Nissan said it will use self-driving software developed by Wayve to beef up its advanced driver assistance system starting in 2027, a landmark deal for the buzzy UK startup that has raised more than $1.3 billion from Nvidia, Microsoft, SoftBank Group, and Uber.
Nissan will integrate Wayve’s software as well as sensors, including lidar from an undisclosed supplier, into its ADAS system known as ProPilot. The Japanese automaker said the system will set a “new standard for autonomous driving with advanced collision avoidance capability.”
Nissan said the system being developed for mass production by 2027 will be a Level 2 system operating under driver supervision. Nissan didn’t disclose which models the system would be available in. Level 2, as defined by the Society of Automotive Engineers, means the system can automate multiple driving tasks such as steering and braking, but still requires a driver to maintain control at all times.

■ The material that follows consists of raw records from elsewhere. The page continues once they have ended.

Lemma Inv_quiet o log log' : begun_ o = true -> Inv o log -> quiet log log' -> Inv o log'.
Proof.
  intros Hb Hi (new & -> & Hn). revert log Hi. induction Hn as [|e new He _ IH]; intros log Hi.
  - by rewrite app_nil_r.
  - replace (log ++ e :: new) with ((log ++ [e]) ++ new) by (by rewrite <- app_assoc).
    apply IH, Inv_event; auto. by destruct e.
Qed.

Create HintDb quiet.
#[export] Hint Resolve quiet_refl quiet_snoc : quiet.
#[export] Hint Extern 1 (harmless _) => exact I : quiet.

(** ** The journal *)

Lemma scanAll_snoc n rs r :
  scanAll n (rs ++ [r]) = scanRecord n (scanAll n rs) (Z.of_nat (length rs)) r.
Proof.
  unfold scanAll.
  assert (H : forall rs sc k, snd (fold_left (fun '(sc, slot) record =>
    (scanRecord n sc slot record, slot + 1)) rs (sc, k)) = k + Z.of_nat (length rs)).
  { clear rs. induction rs as [|x rs IH]; intros sc k; simpl; [lia|]. rewrite IH. lia. }
  rewrite fold_left_app. specialize (H rs scan0 0). simpl.
  destruct (fold_left _ rs (scan0, 0)) as [sc k]. simpl in *. by rewrite H.
Qed.

Definition scanOk (imageBytes : Z) (sc : Scan) : Prop :=
  0 <= sc_offset sc <= imageBytes /\ 0 <= sc_sequence sc <= UINT16_MAX /\
  0 <= sc_lastOccupied sc /\
  (sc_found sc = true -> sc_state sc = kJournalReady -> sc_offset sc = imageBytes) /\
  (sc_found sc = true -> sc_state sc = kJournalReceiving ->
     sc_offset sc mod kBleOtaJournalBytes = 0).

Lemma get32_range l : 0 <= get32 l <= UINT32_MAX.
Proof. unfold get32. pose proof (u32_range (Z.lor (Z.lor (Z.lor (byte_at l 0)
  (Z.shiftl (byte_at l 1) 8)) (Z.shiftl (byte_at l 2) 16)) (Z.shiftl (byte_at l 3) 24))).
  unfold UINT32_MAX. lia. Qed.
Lemma get16_range l : 0 <= get16 l <= UINT16_MAX.
Proof. unfold get16. pose proof (u16_range (Z.lor (byte_at l 0) (Z.shiftl (byte_at l 1) 8))).
  unfold UINT16_MAX. lia. Qed.

Lemma recordValid_offset n r : recordValid n r = true ->
  get32 (drop 8 r) <= n /\
  (byte_at r 6 = kJournalReady -> get32 (drop 8 r) = n) /\
  (byte_at r 6 = kJournalReceiving -> get32 (drop 8 r) mod kBleOtaJournalBytes = 0).
Proof.
  unfold recordValid. intros H. apply andb_true_iff in H as [H _].
  apply andb_true_iff in H as [_ H]. apply andb_true_iff in H as [H H3].
  apply andb_true_iff in H as [H1 H2]. apply Z.leb_le in H1. split; [auto|]. split; intros E.
  - rewrite E in H2. simpl in H2. by apply Z.eqb_eq in H2.
  - rewrite E in H3. simpl in H3. unfold kBleOtaJournalBytes, kBleOtaCheckpointBytes in *.
    apply orb_true_iff in H3 as [H3|H3]; apply Z.eqb_eq in H3; [by rewrite H3|].
    apply Z.mod_divide in H3 as [k ->]; [|lia].
    replace (k * (64 * 1024)) with (k * 16 * 4096) by lia. apply Z.mod_mul. lia.
Qed.

Lemma scanRecord_ok n sc slot r : 0 <= n -> scanOk n sc -> scanOk n (scanRecord n sc slot r).
Proof.
  intros Hn (H1 & H2 & H3 & H4 & H5). unfold scanRecord, scanOk.
  pose proof (u16_range (slot + 1)).
  repeat case_match; simpl; repeat split; auto; try lia;
    match goal with H : negb (recordValid _ _) = false |- _ =>
      apply negb_false_iff, recordValid_offset in H as (? & ? & ?) end;
    pose proof (get32_range (drop 8 r)); pose proof (get16_range (drop 4 r)); auto; lia.
Qed.

Lemma scanAll_ok n rs : 0 <= n -> scanOk n (scanAll n rs).
Proof.
  intros Hn. induction rs as [|r rs IH] using rev_ind; [|rewrite scanAll_snoc; by apply scanRecord_ok].
  unfold scanAll, scanOk. simpl. unfold UINT16_MAX. repeat split; try lia; discriminate.
Qed.

Lemma scanAll_occupied n rs : (length rs <= kJournalCheckpointCapacity)%nat ->
  sc_lastOccupied (scanAll n rs) <= Z.of_nat (length rs).
Proof.
  unfold kJournalCheckpointCapacity.
  induction rs as [|r rs IH] using rev_ind; intros Hl; [simpl; lia|].
  rewrite length_app in *. simpl in Hl. rewrite scanAll_snoc.
  assert (Hu : u16 (Z.of_nat (length rs) + 1) = Z.of_nat (length rs) + 1)
    by (apply u16_id; simpl in Hl; lia).
  unfold scanRecord. repeat case_match; simpl; rewrite ?Hu; simpl in *; lia.
Qed.

(** What the reader guarantees about a present journal. *)
Record viewOk (v : JournalView) : Prop := {
  vk_bytes : 0 <= jv_imageBytes v <= kBleOtaMaximumImageBytes;
  vk_offset : 0 <= jv_offset v <= jv_imageBytes v;
  vk_slot : 0 <= jv_nextSlot v <= Z.of_nat kJournalCheckpointCapacity;
  vk_sequence : 0 <= jv_sequence v <= UINT16_MAX;
  vk_id : length (jv_updateId v) = kBleOtaDigestBytes /\ bytesOk (jv_updateId v);
  vk_sha : length (jv_imageSha256 v) = kBleOtaDigestBytes /\ bytesOk (jv_imageSha256 v);
  vk_ready : viewIs v kJournalReady = true -> jv_offset v = jv_imageBytes v;
  vk_receiving : viewIs v kJournalReceiving = true ->
    jv_offset v mod kBleOtaJournalBytes = 0;
}.

Lemma decodeHeader_inr subtype header n :
  decodeHeader subtype header = inr n -> 0 < n <= kBleOtaMaximumImageBytes.
Proof.
  unfold decodeHeader. intros E. repeat case_match; try discriminate. injection E as <-.
  match goal with H : _ || _ = false |- _ =>
    do 2 (apply orb_false_iff in H as [H _]); apply orb_false_iff in H as [H1 H2] end.
  apply Z.eqb_neq in H1. apply Z.ltb_ge in H2. pose proof (get32_range (drop 8 header)). lia.
Qed.

Lemma decodeHeader_inl subtype header v : decodeHeader subtype header = inl v ->
  jv_present v = false.
Proof.
  unfold decodeHeader. intros E. repeat case_match; try discriminate; by injection E as <-.
Qed.

Lemma zeroDigest_ok : length zeroDigest = kBleOtaDigestBytes /\ bytesOk zeroDigest.
Proof. split; [reflexivity|]. repeat constructor; unfold isByte; lia. Qed.

Lemma journalView_ok subtype header records v :
  length header = kJournalHeaderBytes -> bytesOk header ->
  (length records <= kJournalCheckpointCapacity)%nat ->
  v = journalView subtype header records -> jv_present v = true -> viewOk v.
Proof.
  intros Hl Hok Hr -> Hp. unfold journalView in *.
  destruct (decodeHeader subtype header) as [u|n] eqn:E.
  { apply decodeHeader_inl in E. congruence. }
  apply decodeHeader_inr in E. simpl in Hp.
  destruct (scanAll_ok n records) as (H1 & H2 & H3 & H4 & H5); [lia|].
  pose proof (scanAll_occupied n records Hr).
  unfold kJournalHeaderBytes in Hl.
  constructor; simpl; try lia.
  - split; [|by apply slice_ok]. rewrite slice_length; [reflexivity|lia].
  - split; [|by apply slice_ok]. rewrite slice_length; [reflexivity|lia].
  - unfold viewIs. simpl. intros [? ?%Z.eqb_eq]%andb_true_iff. auto.
  - unfold viewIs. simpl. intros [? ?%Z.eqb_eq]%andb_true_iff. auto.
Qed.

Section Members.
Context {W : Type} `{BP : BleOtaPlatform W} `{RF : !ReadsFill W}.
Implicit Types (o : Ota) (w : W) (log : list OtaEvent).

Wayve, which launched in 2017, has garnered attention and investors for its automated driving system, which is self-learning versus rules-based, similar to Tesla’s approach. Wayve has developed its end-to-end data-driven learning approach for “eyes on” assisted driving and an “eyes off” fully automated driving system.
Unlike Tesla, Wayve plans to sell its “Embodied AI” to automakers and other tech companies.

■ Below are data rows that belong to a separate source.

(* ===== verification/DeviceSecurityProtocol.v ===== *)
(** * The two-slot protocol of the controller table

    What storing, committing and revoking do to the members and to the two
    storage slots, against storage that keeps what it acknowledges and a cipher
    whose opening inverts its sealing.  A failed call may leave anything in the
    slot it was writing. *)

From S2P Require Import Prelude Crc Permissions DeviceSecurity DeviceSecurityFacts.

Open Scope kitsu_scope.

(** The storage and cryptography the protocol relies on. *)
Class HonestStore (W : Type) `{SecurityPlatform W} := {
  slots : W -> Z -> list Z;
  read_honest : forall t n w r w', readSlot t n w = (r, w') ->
    (forall u, slots w' u = slots w u) /\ (forall l, r = Some l -> l = slots w t);
  write_honest : forall t b w ok w', writeSlot t b w = (ok, w') ->
    (forall u, u <> t -> slots w' u = slots w u) /\ (ok = true -> slots w' t = b);
  clear_honest : forall t w ok w', clearSlot t w = (ok, w') ->
    (forall u, u <> t -> slots w' u = slots w u) /\ (ok = true -> slots w' t = []);
  random_honest : forall n w r w', randomBytes n w = (r, w') ->
    (forall u, slots w' u = slots w u) /\ (forall l, r = Some l -> length l = n /\ bytesOk l);
  seal_honest : forall k g n p w r w', seal k g n p w = (r, w') ->
    (forall u, slots w' u = slots w u) /\
    (forall c t, r = Some (c, t) -> length c = length p /\ length t = kSecurityTagBytes /\
       forall w1 q w2, open k g n c t w1 = (Some q, w2) -> q = p);
  open_honest : forall k g n c t w r w', open k g n c t w = (r, w') ->
    forall u, slots w' u = slots w u;
}.

(** ** Symbolic execution *)

Section Rules.
Context {W : Type} `{SecurityPlatform W}.

Lemma wp_sec_self {A} (f : Sec -> A) (Q : A -> Sec * W -> Prop) s w :
  Q (f s) (s, w) -> wp (self f) Q (s, w).
Proof. auto. Qed.
Lemma wp_sec_upd (f : Sec -> Sec) (Q : unit -> Sec * W -> Prop) s w :
  Q tt (f s, w) -> wp (upd f) Q (s, w).
Proof. auto. Qed.
Lemma wp_sec_plat {A} (m : M W A) (Q : A -> Sec * W -> Prop) s w :
  (forall a w', m w = (a, w') -> Q a (s, w')) -> wp (plat m) Q (s, w).
Proof. intros HQ. unfold wp, plat. simpl. destruct (m w). simpl. by apply HQ. Qed.

(** A postcondition on the members and the world. *)
Definition secPost {A} (P : A -> Sec -> W -> Prop) : A -> Sec * W -> Prop :=
  fun a s => P a (fst s) (snd s).

Lemma wp_secPost {A} (m : M (Sec * W) A) P Q s :
  wp m (secPost P) s -> (forall a s' w', P a s' w' -> Q a (s', w')) -> wp m Q s.
Proof. unfold wp, secPost. destruct (m s) as [a [s' w']]. simpl. auto. Qed.
Lemma secPost_intro {A} (P : A -> Sec -> W -> Prop) a s w : P a s w -> secPost P a (s, w).
Proof. auto. Qed.

Lemma wp_setResult r (Q : SecurityResult -> Sec * W -> Prop) s w :
  Q r (set_status (with_result r (status_ s)) s, w) -> wp (setResult r) Q (s, w).
Proof. auto. Qed.
End Rules.

Ltac sec_step :=
  lazymatch goal with
  | |- wp (setResult _) _ _ => apply wp_setResult
  | |- wp (self _) _ _ => apply wp_sec_self
  | |- wp (upd _) _ _ => apply wp_sec_upd
  | |- wp (updStatus _) _ _ => apply wp_sec_upd
  | |- wp (updMaterial _) _ _ => apply wp_sec_upd
  | |- wp (plat _) _ _ => apply wp_sec_plat; intros ? ? ?
  | |- _ => wp_step
  end; cbv beta.
Ltac sec_run :=
  repeat lazymatch goal with
  | |- wp (match _ with _ => _ end) _ _ => fail
  | |- wp (when _ _) _ _ => fail
  | |- wp _ _ _ => sec_step
  end.
Ltac sec_done := apply secPost_intro; cbv beta.

(** ** Sealed slots *)

Section Protocol.
Context {W : Type} `{SP : SecurityPlatform W} `{HS : !HonestStore W}.
Implicit Types (s : Sec) (w : W).

(** The slot holds a record of this generation sealed for exactly [m]. *)
Definition sealedFor (key : list Z) (w : W) (slot gen : Z) (m : Material) : Prop :=
  exists nonce tag cipher,
    slots w slot = outerHeader gen nonce ++ tag ++ cipher /\
    length nonce = kSecurityNonceBytes /\ length tag = kSecurityTagBytes /\
    length cipher = kPlainBytes /\
    forall w1 q w2, open key gen nonce cipher tag w1 = (Some q, w2) -> q = plainOf m.

Lemma sealedFor_same key w w' slot gen m :
  slots w' slot = slots w slot -> sealedFor key w slot gen m -> sealedFor key w' slot gen m.
Proof using. intros E (n & t & c & Hs & H). exists n, t, c. by rewrite E. Qed.

Definition u32ok (g : Z) : Prop := 0 <= g < 2 ^ 32.

(** Members no storage step changes. *)
Definition keeps (s s' : Sec) : Prop :=
  material_ s' = material_ s /\ bound s' = bound s /\ wrappingKey_ s' = wrappingKey_ s /\
  begun (status_ s') = begun (status_ s) /\ st_mode (status_ s') = st_mode (status_ s).

Definition sameSlot (s s' : Sec) : Prop :=
  activeSlot (status_ s') = activeSlot (status_ s) /\
  generation (status_ s') = generation (status_ s).

Lemma validateSlot_wp slot s w :
  wp (validateSlot slot)
     (secPost (fun v s' w' => keeps s s' /\ sameSlot s s' /\
        (forall u, slots w' u = slots w u) /\
        (sv_valid v = true -> sv_nonempty v = true /\
           outerOk (slots w slot) = true /\ plainOk (sv_plain v) = true /\
           sv_generation v = get32 (drop 8 (slots w slot)) /\
           exists w1 w2, open (wrappingKey_ s) (sv_generation v)
             (slice 16 kSecurityNonceBytes (slots w slot))
             (slice kOuterHeaderBytes kPlainBytes (slots w slot))
             (slice 28 kSecurityTagBytes (slots w slot)) w1 = (Some (sv_plain v), w2))))
     (s, w).
Proof using.
  unfold validateSlot. sec_run. destruct (read_honest _ _ _ _ _ H) as [Hu Hl].
  destruct a as [l|]; [|sec_run; sec_done; repeat split; auto; discriminate].
  rewrite <- (Hl l eq_refl). sec_step; [sec_run; sec_done; repeat split; auto; discriminate|].
  sec_step; [sec_run; sec_done; repeat split; auto; discriminate|].
  apply negb_false_iff in E0. sec_run. pose proof (open_honest _ _ _ _ _ _ _ _ H0) as Ho.
  assert (Hs : forall u, slots w'0 u = slots w u) by (intros; by rewrite Ho, Hu).
  destruct a as [p|]; [|sec_run; sec_done; repeat split; auto; discriminate].
  sec_step; [sec_run; sec_done; repeat split; auto; discriminate|].
  apply negb_false_iff in E1. sec_run. sec_done. repeat split; auto. simpl. eauto.
Qed.

Lemma encode_wp gen s w : wfMaterial (material_ s) ->
  wp (encode gen)
     (secPost (fun r s' w' => s' = s /\ (forall u, slots w' u = slots w u) /\
        forall blob, r = Some blob -> exists nonce tag cipher,
          blob = outerHeader gen nonce ++ tag ++ cipher /\
          length nonce = kSecurityNonceBytes /\ length tag = kSecurityTagBytes /\
          length cipher = kPlainBytes /\
          forall w1 q w2, open (wrappingKey_ s) gen nonce cipher tag w1 = (Some q, w2) ->
            q = plainOf (material_ s)))
     (s, w).
Proof using.
  intros Hm. unfold encode. sec_run. rewrite encodePlain_body by done. fold (plainOf (material_ s)).
  destruct (plain_round_trip _ noMaterial Hm eq_refl) as (Hlen & _ & _).
  sec_run. destruct (random_honest _ _ _ _ H) as [Hu Hn].
  destruct a as [nonce|]; [|sec_run; sec_done; repeat split; auto; discriminate].
  sec_run. destruct (seal_honest _ _ _ _ _ _ _ H0) as [Hu2 Hs]. sec_done.
  split; [done|]. split; [intros; by rewrite Hu2, Hu|].
  destruct a as [[c t]|]; [|discriminate]. intros blob [= <-].
  destruct (Hs c t eq_refl) as (Hc & Ht & Hop). exists nonce, t, c.
  split; [done|]. split; [by apply Hn|]. split; [done|]. split; [by rewrite Hc|done].
Qed.

(** Where the next record goes. *)
Definition nextSlot (s : Sec) : Z :=
  if activeSlot (status_ s) <? 0 then 0 else otherSlot (activeSlot (status_ s)).

(** One stored record: success makes it the active one, failure leaves the
    active slot and the generation as they were; no other slot is touched. *)
Lemma persist_wp s w : wfMaterial (material_ s) ->
  wp persist
     (secPost (fun r s' w' => keeps s s' /\
        (forall u, u <> nextSlot s -> slots w' u = slots w u) /\
        (r = SecOk ->
           activeSlot (status_ s') = nextSlot s /\
           generation (status_ s') = u32 (generation (status_ s) + 1) /\
           sealedFor (wrappingKey_ s) w' (nextSlot s) (u32 (generation (status_ s) + 1))
             (material_ s)) /\
        (r <> SecOk -> sameSlot s s')))
     (s, w).
Proof using.
  intros Hm. unfold persist. sec_run. eapply wp_secPost; [by apply encode_wp|].
  intros r s1 w1 (-> & Hu1 & Hb).
  destruct r as [blob|];
    [|sec_run; sec_done; split; [done|]; split; [auto|]; split; [discriminate|by split]].
  destruct (Hb blob eq_refl) as (nonce & tag & cipher & -> & Hn & Ht & Hc & Hop).
  fold (nextSlot s). sec_run. destruct (write_honest _ _ _ _ _ H) as [Hu2 Hw].
  assert (Hu3 : forall u, u <> nextSlot s -> slots w' u = slots w u)
    by (intros; rewrite Hu2, Hu1; done).
  sec_step; [sec_run; sec_done; split; [done|]; split; [done|]; split; [discriminate|by split]|].
  apply negb_false_iff in E. specialize (Hw E).
  sec_run. eapply wp_secPost; [apply validateSlot_wp|].
  intros v s2 w2 (Hk & Hss & Hu4 & Hv). 
  assert (Hu5 : forall u, u <> nextSlot s -> slots w2 u = slots w u)
    by (intros; rewrite Hu4; auto).
  destruct Hk as (K1 & K2 & K3 & K4 & K5). simpl in K1, K2, K3, K4, K5. destruct Hss as [S1 S2].
  simpl in S1, S2.
  sec_step; [sec_run; sec_done; split; [done|]; split; [done|]; split; [discriminate|by split]|].
  sec_run. sec_done. split; [done|]. split; [done|]. split; [|congruence].
  intros _. split; [done|]. split; [done|]. exists nonce, tag, cipher.
  split; [by rewrite Hu4|]. done.
Qed.

Definition slotOk (s : Sec) : Prop := activeSlot (status_ s) = 0 \/ activeSlot (status_ s) = 1.

Lemma otherSlot_cases a : a = 0 \/ a = 1 ->
  (otherSlot a = 0 \/ otherSlot a = 1) /\ otherSlot a <> a /\ otherSlot (otherSlot a) = a /\
  (a <? 0) = false.
Proof using. intros [-> | ->]; repeat split; auto; discriminate. Qed.

Lemma wf_with_pending b m : wfMaterial m -> wfMaterial (with_pending b m).
Proof using. intros []. by split. Qed.
Lemma wf_with_controllers cs m : wfMaterial m -> length cs = kKitsuControllerCapacity ->
  Forall wfController cs -> wfMaterial (with_controllers cs m).
Proof using. intros []. by split. Qed.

Wayve’s self-learning approach is seen as particularly appealing to automakers because it’s not reliant on specific sensors or HD maps. This means Wayve’s system can work with existing sensors like cameras and radar. The automated driving software captures data from those sensors, which directly informs the driving decisions of the system.
And while the startup’s development fleet uses Nvidia’s Orin system-on-chip, co-founder and CEO Alex Kendall has said the software can run on whatever GPU its OEM partners already have in their vehicles.
All of this translates to software that’s cheap to run and used in advanced driver-assistance systems, robotaxis, and even robotics, Kendall said last month at Nvidia’s GTC conference.
Nissan spokesperson Shiro Nagai noted in an email that Wayve’s Embodied AI foundation model, a large-scale end-to-end AI trained on vast amounts of real-world driving data, allows the software to adapt across different environments and vehicle platforms.
“Leveraging Nissan’s technology and Wayve’s AI, we are confident it will allow future Nissan vehicles to closely replicate the judgment and actions of a careful and competent human driver in complex driving scenarios,” Nagai said.